Come on, Regina, you don’t need to know that.

I shake my head, take off my shoes, and lie down on the bed.

* * *

Fifteen minutes later I’m still in the guestroom bed.

Except I can’t sleep.

I get up. I don’t know where exactly I’m going, but I don’t really care.

I wander out of the room, my bare feet and red nails peeking at me under the material of my silky nightgown. I navigate my way through the house and his office is empty. I then head back and stand at the door next to mine and tap lightly. It’s partly open, so I peer inside.

Every sharp angle and smooth curve of his face is beautifully outlined in the dark. His blue eyes practically glow.

His feet are bare. He’s only in jeans and a soft white T-shirt. Hair rumpled.

The way he sits at the edge of the bed with those massive shoulders hunched tell me he’s tired.

I peer around his room. An old picture sits on the nightstand. He takes it and puts it facedown, then stares at the back of the frame, his jaw working.

“Who is she?”

He startles at the sound of my voice then softly says, “My wife.”

* * *

“She’s your Lisa? The woman you loved?”

“She was the nicest human being I’ve ever known.”

“Now you like the dicks like me?” I try to joke.

He just looks at me, and his eyes flood with tenderness, but most of all, I especially like that I manage to make his dimple peek with a light smile.

I laugh. “I’m sorry. I can’t help it.” I sit down next to him. “What happened?”

“She died seven years ago.”

I sense he wants to be alone. He’s a wall, impenetrable as steel. I move to get up. He leans and whispers something in my ear. “Stay.” He sounds intense. His facial expression matches the intensity of his voice.

I can barely stand the chiseled angles in his face. He is a man, human, and in so many ways he’s just like me. You were dealt a bad hand and you stopped playing the game. What if we got dealt a new game…would he play for it?

I’m struck with the realization that he loved her, and unlike my situation with Paul, because she was taken early, she will always be the object of his love.

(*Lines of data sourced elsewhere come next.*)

(** The serialization of a value at an indentation; [None] is
    [undefined].  A property whose value has no serialization is left out,
    an array element that has none is [null], a date is its ISO text. *)
Fixpoint stringify (indent : string) (v : Value) : option string :=
  match v with
  | VUndefined => None
  | VNull => Some "null"
  | VBool b => Some (if b then "true" else "false")
  | VNumber z => Some (string_of_Z z)
  | VString s => Some (quote s)
  | VDate iso _ => Some (quote iso)
  | VArray items =>
      match items with
      | [] => Some "[]"
      | _ =>
          Some (block "[" "]" indent
                  (map (fun x =>
                          match stringify (indent ++ "  ")%string x with
                          | Some text => text
                          | None => "null"
                          end) items))
      end
  | VObject props =>
      match
        flat_map (fun kx =>
                    match stringify (indent ++ "  ")%string (snd kx) with
                    | Some text => [(quote (fst kx) ++ ": " ++ text)%string]
                    | None => []
                    end) props
      with
      | [] => Some "{}"
      | members => Some (block "{" "}" indent members)
      end
  end.

(** [JSON.stringify(value, null, 2)] *)
Definition JSON_stringify (v : Value) : option string :=
  stringify EmptyString v.

(** ** [JSON.parse(text)]

    The grammar of JSON, with two limits of the embedding: a number must
    be an integer (a fraction or an exponent is refused), and a [\u]
    escape must name a code unit below U+0100. *)

Definition is_json_space (c : ascii) : bool :=
  let n := nat_of_ascii c in
  (n =? 9) || (n =? 10) || (n =? 13) || (n =? 32).

Fixpoint skip_space (s : string) : string :=
  match s with
  | EmptyString => EmptyString
  | String c r => if is_json_space c then skip_space r else s
  end.

Definition is_digit (c : ascii) : bool :=
  let n := nat_of_ascii c in (48 <=? n) && (n <=? 57).

(** The value of a hexadecimal digit. *)
Definition hex_value (c : ascii) : option nat :=
  let n := nat_of_ascii c in
  if (48 <=? n) && (n <=? 57) then Some (n - 48)
  else if (97 <=? n) && (n <=? 102) then Some (n - 87)
  else if (65 <=? n) && (n <=? 70) then Some (n - 55)
  else None.

(** The code unit of the four digits after [\u]. *)
Definition unicode_escape (a b c d : ascii) : option ascii :=
  match hex_value a, hex_value b, hex_value c, hex_value d with
  | Some 0, Some 0, Some x, Some y => Some (ascii_of_nat (16 * x + y))
  | _, _, _, _ => None
  end.

(** The characters of a string literal after its opening quote, up to the
    closing quote; then the rest of the text. *)
Fixpoint parse_chars (s : string) : option (string * string) :=
  match s with
  | EmptyString => None
  | String c r =>
      if Ascii.eqb c dquote then Some (EmptyString, r)
      else if Ascii.eqb c "\"%char then
        match r with
        | String e r1 =>
            let continue_with (x : ascii) (parsed : option (string * string)) :=
              match parsed with
              | None => None
              | Some (chars, after) => Some (String x chars, after)
              end in
            if Ascii.eqb e dquote then continue_with dquote (parse_chars r1)
            else if Ascii.eqb e "\"%char then
              continue_with "\"%char (parse_chars r1)
            else if Ascii.eqb e "/"%char then
              continue_with "/"%char (parse_chars r1)
            else if Ascii.eqb e "b"%char then
              continue_with "008"%char (parse_chars r1)
            else if Ascii.eqb e "f"%char then
              continue_with "012"%char (parse_chars r1)
            else if Ascii.eqb e "n"%char then
              continue_with "010"%char (parse_chars r1)
            else if Ascii.eqb e "r"%char then
              continue_with "013"%char (parse_chars r1)
            else if Ascii.eqb e "t"%char then
              continue_with "009"%char (parse_chars r1)
            else if Ascii.eqb e "u"%char then
              match r1 with
              | String h1 (String h2 (String h3 (String h4 r2))) =>
                  match unicode_escape h1 h2 h3 h4 with
                  | Some x => continue_with x (parse_chars r2)
                  | None => None
                  end
              | _ => None
              end
            else None
        | EmptyString => None
        end
      else if nat_of_ascii c <? 32 then None
      else
        match parse_chars r with
        | Some (chars, after) => Some (String c chars, after)
        | None => None
        end
  end.

(** The longest prefix of digits, and the rest. *)
Fixpoint take_digits (s : string) : string * string :=
  match s with
  | EmptyString => (EmptyString, EmptyString)
  | String c r =>
      if is_digit c then
        let (digits, rest) := take_digits r in (String c digits, rest)
      else (EmptyString, s)
  end.

(** A minus sign, if any, and the digits after it; and the rest. *)
Definition number_token (s : string) : string * string :=
  match s with
  | String c r =>
      if Ascii.eqb c "-"%char then
        let (digits, rest) := take_digits r in (String c digits, rest)
      else take_digits s
  | EmptyString => (EmptyString, EmptyString)
  end.

Definition starts_fraction (s : string) : bool :=
  match s with
  | String c _ =>
      Ascii.eqb c "."%char || Ascii.eqb c "e"%char || Ascii.eqb c "E"%char
  | EmptyString => false
  end.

His raw, primal, male love.

A pain blossoms in my chest and I’m afraid that it’s jealousy that I’m feeling. I don’t know why, because I sure don’t expect anything from him of that sort. “You see her in every woman, don’t you?”

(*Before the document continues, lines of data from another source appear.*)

(** The scale unit behind the zoom unit is in the last bucket. *)
Lemma prepare_attaches_last_units_twice_example :
  (PostProcessPipeLine.prepare sample_types false frame_1080p 4
     [stream_720p] PostProcessPipeLine.empty =
     Some (OK, true, zoom_scale_pipeline)) ∧
  (∃ pred : nat,
     (∀ q : nat,
        q ≠ pred
        → BuilderSpec.attached_to zoom_scale_pipeline q 1 = 0%nat)
     ∧ BuilderSpec.attached_to zoom_scale_pipeline pred 1 =
       (PostProcessPipeLine.count_in
          (PostProcessPipeLine.mMiddleLevel zoom_scale_pipeline) 1 +
        PostProcessPipeLine.count_in
          (PostProcessPipeLine.mLastLevel zoom_scale_pipeline) 1)%nat
       ∧ (1%nat ∈ PostProcessPipeLine.mLastLevel zoom_scale_pipeline
          → BuilderSpec.attached_to zoom_scale_pipeline pred 1 = 2%nat)
         ∧ (1%nat ∈ PostProcessPipeLine.mFirstLevel zoom_scale_pipeline
            → BuilderSpec.attached_to zoom_scale_pipeline pred 1 =
              0%nat)).
Proof.
  assert (W1 : PostProcessPipeLine.prepare sample_types false frame_1080p 4
    [stream_720p] PostProcessPipeLine.empty = Some
    (OK, true, zoom_scale_pipeline))
    by (vm_compute; reflexivity).
  exact (conj W1 (BuilderMoreFacts.prepare_attaches_last_units_twice
    sample_types false frame_1080p 4 [stream_720p] zoom_scale_pipeline OK true
    1%nat W1)).
Defined.

(** A JPEG stream of 720p from a 1080p input: the scale unit in front of the
    encoder. *)
Lemma scale_unit_of_blob_stream_is_idle_example :
  (BuilderSpec.stream_types_ok sample_types) ∧
  (PostProcessPipeLine.kPostProcessTypeScaleAndRotation sample_types
     ≠ PostProcessPipeLine.kPostProcessTypeJpegEncoder sample_types) ∧
  (PostProcessPipeLine.kPostProcessTypeScaleAndRotation sample_types
     ≠ PostProcessPipeLine.kPostProcessTypeCopy sample_types) ∧
  (PostProcessPipeLine.prepare sample_types false frame_1080p 1
     [stream_jpeg_720p] PostProcessPipeLine.empty =
     Some (OK, true, jpeg_pipeline)) ∧
  (PostProcessPipeLine.units jpeg_pipeline !! 0%nat =
     Some (first_unit jpeg_pipeline)) ∧
  (PostProcessPipeLine.mName (first_unit jpeg_pipeline) =
     "ScaleRotation") ∧
  (PostProcessPipeLine.unit_class (first_unit jpeg_pipeline) =
     PostProcessPipeLine.ClsPostProcessUnit
     ∧ ∃ s : PostProcessPipeLine.camera3_stream_t,
       s ∈ [stream_jpeg_720p]
       ∧ wrap32
           (PostProcessPipeLine.width s *
            PostProcessPipeLine.height s)
         ≠ wrap32
             (fi_width frame_1080p * fi_height frame_1080p)
         ∧ (PostProcessPipeLine.format s
            ≠ PostProcessPipeLine.HAL_PIXEL_FORMAT_BLOB
            → PostProcessPipeLine.unit_type
                (first_unit jpeg_pipeline) =
              PostProcessPipeLine.kPostProcessTypeScaleAndRotation
                sample_types)
           ∧ (PostProcessPipeLine.format s =
              PostProcessPipeLine.HAL_PIXEL_FORMAT_BLOB
              → PostProcessPipeLine.unit_type
                  (first_unit jpeg_pipeline) =
                Z.lor
                  (PostProcessPipeLine.kPostProcessTypeJpegEncoder
                     sample_types)
                  (PostProcessPipeLine.kPostProcessTypeScaleAndRotation
                     sample_types)
                ∧ BaseKernel.processFrame sample_types
                    cb_addr
                    (PostProcessPipeLine.unit_type
                       (first_unit jpeg_pipeline))
                    (buf 1 10) (buf 2 20) =
                  Some (OK, BaseKernel.Idle))).
Proof.
  assert (W1 : BuilderSpec.stream_types_ok sample_types)
    by (split; [cbn; lia|]; split; [exists 17; split; [cbn;
        lia | reflexivity]|]; split; [exists 18; split; [cbn;
        lia | reflexivity] | exists 19; split; [cbn; lia | reflexivity]]).
  assert (W2 : PostProcessPipeLine.kPostProcessTypeScaleAndRotation
    sample_types ≠ PostProcessPipeLine.kPostProcessTypeJpegEncoder
    sample_types)
    by (vm_compute; discriminate).
  assert (W3 : PostProcessPipeLine.kPostProcessTypeScaleAndRotation
    sample_types ≠ PostProcessPipeLine.kPostProcessTypeCopy sample_types)
    by (vm_compute; discriminate).
  assert (W4 : PostProcessPipeLine.prepare sample_types false frame_1080p 1
    [stream_jpeg_720p] PostProcessPipeLine.empty = Some
    (OK, true, jpeg_pipeline))
    by (vm_compute; reflexivity).
  assert (W5 : PostProcessPipeLine.units jpeg_pipeline !! 0%nat = Some
    (first_unit jpeg_pipeline))
    by (vm_compute; reflexivity).
  assert (W6 : PostProcessPipeLine.mName (first_unit jpeg_pipeline) =
    "ScaleRotation")
    by (reflexivity).
  exact (conj W1 (conj W2 (conj W3 (conj W4 (conj W5 (conj W6
    (BuilderMoreFacts.scale_unit_of_blob_stream_is_idle sample_types false
    cb_addr frame_1080p 1 [stream_jpeg_720p] jpeg_pipeline OK true 0%nat
    (first_unit jpeg_pipeline) (buf 1 10) (buf 2 20) W1 W2 W3 W4 W5 W6))))))).
Defined.

(** A stream rotated by 90 degrees on a Chrome board. *)
Lemma rotation_unit_is_idle_example :
  (BuilderSpec.stream_types_ok sample_types) ∧
  (Z.land (PostProcessPipeLine.kPostProcessTypeCopy sample_types)
     (Z.lor
        (PostProcessPipeLine.kPostProcessTypeCropRotationScale
           sample_types)
        (PostProcessPipeLine.kPostProcessTypeDigitalZoom sample_types)) =
     0) ∧
  (Z.land
     (PostProcessPipeLine.kPostProcessTypeScaleAndRotation
        sample_types)
     (Z.lor
        (PostProcessPipeLine.kPostProcessTypeCropRotationScale
           sample_types)
        (PostProcessPipeLine.kPostProcessTypeDigitalZoom sample_types)) =
     0) ∧
  (PostProcessPipeLine.prepare sample_types true frame_1080p 1
     [stream_rotated] PostProcessPipeLine.empty =
     Some (OK, true, rotated_pipeline)) ∧
  (PostProcessPipeLine.units rotated_pipeline !! 0%nat =
     Some (first_unit rotated_pipeline)) ∧
  (PostProcessPipeLine.mName (first_unit rotated_pipeline) =
     "CropRotationScale") ∧
  (PostProcessPipeLine.unit_class
     (first_unit rotated_pipeline) =
     PostProcessPipeLine.ClsPostProcessUnit
     ∧ PostProcessPipeLine.unit_type
       (first_unit rotated_pipeline) =
     (BuilderSpec.analysis sample_types true frame_1080p 1
        [stream_rotated]).2
     ∧ BaseKernel.processFrame sample_types cb_addr
         (PostProcessPipeLine.unit_type
            (first_unit rotated_pipeline))
         (buf 1 10) (buf 2 20) =
       Some (OK, BaseKernel.Idle)).
Proof.
  assert (W1 : BuilderSpec.stream_types_ok sample_types)
    by (split; [cbn; lia|]; split; [exists 17; split; [cbn;
        lia | reflexivity]|]; split; [exists 18; split; [cbn;
        lia | reflexivity] | exists 19; split; [cbn; lia | reflexivity]]).
  assert (W2 : Z.land (PostProcessPipeLine.kPostProcessTypeCopy sample_types)
    (Z.lor (PostProcessPipeLine.kPostProcessTypeCropRotationScale
    sample_types) (PostProcessPipeLine.kPostProcessTypeDigitalZoom
    sample_types)) = 0)
    by (reflexivity).
  assert (W3 : Z.land (PostProcessPipeLine.kPostProcessTypeScaleAndRotation
    sample_types)
    (Z.lor (PostProcessPipeLine.kPostProcessTypeCropRotationScale
    sample_types) (PostProcessPipeLine.kPostProcessTypeDigitalZoom
    sample_types)) = 0)
    by (reflexivity).
  assert (W4 : PostProcessPipeLine.prepare sample_types true frame_1080p 1
    [stream_rotated] PostProcessPipeLine.empty = Some
    (OK, true, rotated_pipeline))
    by (vm_compute; reflexivity).
  assert (W5 : PostProcessPipeLine.units rotated_pipeline !! 0%nat = Some
    (first_unit rotated_pipeline))
    by (vm_compute; reflexivity).
  assert (W6 : PostProcessPipeLine.mName (first_unit rotated_pipeline) =
    "CropRotationScale")
    by (reflexivity).
  exact (conj W1 (conj W2 (conj W3 (conj W4 (conj W5 (conj W6
    (BuilderMoreFacts.rotation_unit_is_idle sample_types true cb_addr
    frame_1080p 1 [stream_rotated] rotated_pipeline OK true 0%nat
    (first_unit rotated_pipeline) (buf 1 10) (buf 2 20) W1 W2 W3 W4 W5
    W6))))))).
Defined.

He laughs, then scrapes a hand over his beard. “That’s right.”

I hold his hand. It feels natural to, like a friend move in a moment like this. But there’s fire streaking up my arm as his hand encloses mine completely and he holds me firmly in his grip. “Tell me about her.”

“She used to say the oddest things. She’d notice things nobody else did. Always see the good in people.” He looks in the distance, his eyes gaining a rebellious glint. “I never was good enough for her.” He eyes me. “Just like I’m not good enough for you.”

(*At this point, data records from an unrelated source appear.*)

(** *** [GET /bookings] *)

(** The [LIKE] of SQLite: [%] stands for any run of characters, [_] for any
    one character, nothing is escaped. *)
Fixpoint like (pattern text : string) : bool :=
  match pattern with
  | EmptyString => match text with EmptyString => true | _ => false end
  | String c pattern' =>
      if (c =? "%")%char then
        (fix any_run (t : string) : bool :=
           like pattern' t
           || match t with EmptyString => false | String _ t' => any_run t' end) text
      else
        match text with
        | EmptyString => false
        | String d text' => ((c =? "_")%char || (c =? d)%char) && like pattern' text'
        end
  end.

(** The text that [LIKE] reads of a value: it stops at the first NUL. *)
Fixpoint c_string (s : string) : string :=
  match s with
  | EmptyString => EmptyString
  | String c s' => if (c =? "000")%char then EmptyString else String c (c_string s')
  end.

(** [column.ilike(other)]: [lower(column) LIKE lower(other)]. *)
Definition ilike (column other : string) : bool :=
  like (c_string (lower other)) (c_string (lower column)).

(** The bytes of a string in UTF-8. *)
Fixpoint utf8_length (s : string) : Z :=
  match s with
  | EmptyString => 0
  | String c s' => (if (nat_of_ascii c <? 128)%nat then 1 else 2) + utf8_length s'
  end.

(** [SQLITE_MAX_LIKE_PATTERN_LENGTH], at its default: on the first row that
    it is evaluated for, [LIKE] refuses a longer pattern ('LIKE or GLOB
    pattern too complex'). *)
Definition like_pattern_limit : Z := 50000.

Definition like_fails {R} (pattern : string) (rows : list R) : bool :=
  (like_pattern_limit <? utf8_length pattern)
  && match rows with [] => false | _ :: _ => true end.

(** [booking.fitness_class]: the class of the backref, [None] when no row has
    the booking's [class_id]. *)
Definition fitness_class (st : Store) (b : Booking.t) : option FitnessClass.t :=
  find_class st (Booking.class_id b).

Definition booking_dict (st : Store) (booking : Booking.t) : result json :=
  match fitness_class st booking with
  | None => inr AttributeError
  | Some cls =>
      inl (JObj [ ("booking_id", JStr (Booking.id booking));
                  ("class_id", JInt (Booking.class_id booking));
                  ("class_name", JStr (FitnessClass.name cls));
                  ("class_datetime_ist", JStr (isoformat (FitnessClass.datetime_ist cls)));
                  ("client_name", JStr (Booking.client_name booking));
                  ("client_email", JStr (Booking.client_email booking));
                  ("booking_time", JStr (isoformat (Booking.booking_time booking))) ])
  end.

Fixpoint map_result {A B} (f : A -> result B) (l : list A) : result (list B) :=
  match l with
  | [] => inl []
  | a :: l' =>
      match f a with
      | inr x => inr x
      | inl b =>
          match map_result f l' with
          | inr x => inr x
          | inl bs => inl (b :: bs)
          end
      end
  end.

(** The query of [get_bookings]: the rows bound to [client_bookings]. *)
Definition client_bookings (env : Env) (email : string) : Tx (list Booking.t) :=
  fun ss =>
    if like_fails email (bookings (db ss)) then (inr OperationalError, ss)
    else query_filter env bookings
           (fun b => ilike (Booking.client_email b) email) ss.

Definition get_bookings (req : Request) (env : Env) : Tx Response :=
  match args_get (args req) "email" with
  | None => ret (jsonify (error "Email query parameter is required") 400)
  | Some email =>
      if (email =? "")%string
      then ret (jsonify (error "Email query parameter is required") 400)
      else
        try_except
          (found <- client_bookings env email ;;
           fun ss =>
             match map_result (booking_dict (db ss)) found with
             | inl result => ret (jsonify (JArr result) 200) ss
             | inr x => raise x ss
             end)
          (fun _ =>
             ret (jsonify (error "An error occurred while retrieving bookings") 500))
  end.

(** ** Requests against the store *)

(** What the client receives: the response of the handler, or the response
    that Flask makes of an exception that no handler caught. *)
Inductive Reply : Type :=
| Replied (body : json) (status : Z)
| Unhandled (x : exn).

Definition reply_of (r : result Response) : Reply :=
  match r with
  | inl (body, status) => Replied body status
  | inr x => Unhandled x
  end.

Definition status_of (r : Reply) : Z :=
  match r with
  | Replied _ status => status
  | Unhandled _ => 500
  end.

Definition serve (view : Request -> Env -> Tx Response)
    (req : Request) (env : Env) (st : Store) : Reply * Store :=
  let '(r, st') := run (view req env) st in (reply_of r, st').

(** ** Vocabulary of the properties *)

(** The number of booking rows that reference a class. *)
Definition count_bookings (st : Store) (class_id : Z) : Z :=
  Z.of_nat (List.length (filter (fun b => Booking.class_id b =? class_id) (bookings st))).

His eyes start dancing like a bad boy’s, and I love the playful sensuality in his lips—like he doesn’t take anything too seriously. Except maybe this moment with me right now. Because there, right under the playful sensuality, is a heat I’ve never seen shine quite so brightly. A heat that looks like the churning, burning, boiling need inside me now.

He drags a hand over his face. “She was my girlfriend when she was diagnosed. Leukemia. A rare form, PCL. The prognosis was two years, and even now, treatment is still experimental. I married her because I didn’t want her to feel alone. She got sick while still a teenager. I was barely eighteen too. We were just kids.”